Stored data
BEGIN
Lemma spares_two id s r1 r2 f g :
  (forall ch, ages ch (f ch)) -> names id s r1 -> names id s r2 ->
  store_spares id s (alter_opt g r2 (alter_opt f r1 s)).
Proof.
  intros Hf H1 H2 r ch E Hne.
  refine (spares_alter_opt id _ r2 g _ r ch _ Hne).
  - eapply names_ages; [by apply store_ages_alter_opt|done].
  - exact (spares_alter_opt id s r1 f H1 r ch E Hne).
Qed.

Lemma registered_names ro t s id :
  conn_ok ∅ ro t s -> names id s (data_channels t !! id) /\ names id s (control_channels t !! id).
Proof.
  intros Hok. split; intros r ch E Es.
  - destruct (ok_data_ref _ _ _ _ Hok id r E) as (? & ? & ? & _). congruence.
  - destruct (ok_control_ref _ _ _ _ Hok id r E) as (? & ? & ? & _). congruence.
Qed.

Lemma names_if id s r (b : bool) : names id s r -> names id s (if b then r else None).
Proof. by destruct b. Qed.

(** What an unregistering drops carries the id, and it spares the rest of the tables. *)
Lemma unregister_spares ro t s v id :
  conn_ok ∅ ro t s ->
  names id s (unregister t v id).1.1 /\ names id s (unregister t v id).1.2
  /\ tables_spare id t (unregister t v id).2.
Proof.
  intros Hok. destruct (registered_names _ _ _ id Hok) as [Nd Nk]. rewrite unregister_eq.
  cbn [fst snd]. split_and!; [by apply names_if|by apply names_if|].
  intros id' Hne. cbn [data control data_channels control_channels].
  rewrite !lookup_delete_if, !decide_False by tauto.
  split_and!; try done; (eapply kept_open; [apply advance_step_spec; apply Hok|done..]).
Qed.

Lemma set_lane_spares ro t s ln tb id :
  conn_ok ∅ ro t s -> kept (lane_table t ln) tb id -> tables_spare id t (set_lane t ln tb).
Proof.
  intros Hok Hk id' Hne. destruct ln; cbn; split_and!; try done; by eapply kept_open.
Qed.

(** *** Closing and delivering, from any tables that dispatch to the same sub-channels *)

Lemma unregister_names t t' s v id :
  data_channels t' = data_channels t -> control_channels t' = control_channels t ->
  names id s (data_channels t !! id) -> names id s (control_channels t !! id) ->
  names id s (unregister t' v id).1.1 /\ names id s (unregister t' v id).1.2.
Proof. intros E1 E2 N1 N2. rewrite unregister_eq. cbn [fst snd]. rewrite E1, E2. by split; apply names_if. Qed.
END
◆ **Your objective**
Reproduce only the lines running from the one that contains "Proof. by destruct b. Qed." to the last line of the records.

◆ **Solved exercise**
Proof. by destruct b. Qed.

(** What an unregistering drops carries the id, and it spares the rest of the tables. *)
Lemma unregister_spares ro t s v id :
  conn_ok ∅ ro t s ->
  names id s (unregister t v id).1.1 /\ names id s (unregister t v id).1.2
  /\ tables_spare id t (unregister t v id).2.
Proof.
  intros Hok. destruct (registered_names _ _ _ id Hok) as [Nd Nk]. rewrite unregister_eq.
  cbn [fst snd]. split_and!; [by apply names_if|by apply names_if|].
  intros id' Hne. cbn [data control data_channels control_channels].
  rewrite !lookup_delete_if, !decide_False by tauto.
  split_and!; try done; (eapply kept_open; [apply advance_step_spec; apply Hok|done..]).
Qed.

Lemma set_lane_spares ro t s ln tb id :
  conn_ok ∅ ro t s -> kept (lane_table t ln) tb id -> tables_spare id t (set_lane t ln tb).
Proof.
  intros Hok Hk id' Hne. destruct ln; cbn; split_and!; try done; by eapply kept_open.
Qed.

(** *** Closing and delivering, from any tables that dispatch to the same sub-channels *)

Lemma unregister_names t t' s v id :
  data_channels t' = data_channels t -> control_channels t' = control_channels t ->
  names id s (data_channels t !! id) -> names id s (control_channels t !! id) ->
  names id s (unregister t' v id).1.1 /\ names id s (unregister t' v id).1.2.
Proof. intros E1 E2 N1 N2. rewrite unregister_eq. cbn [fst snd]. rewrite E1, E2. by split; apply names_if. Qed.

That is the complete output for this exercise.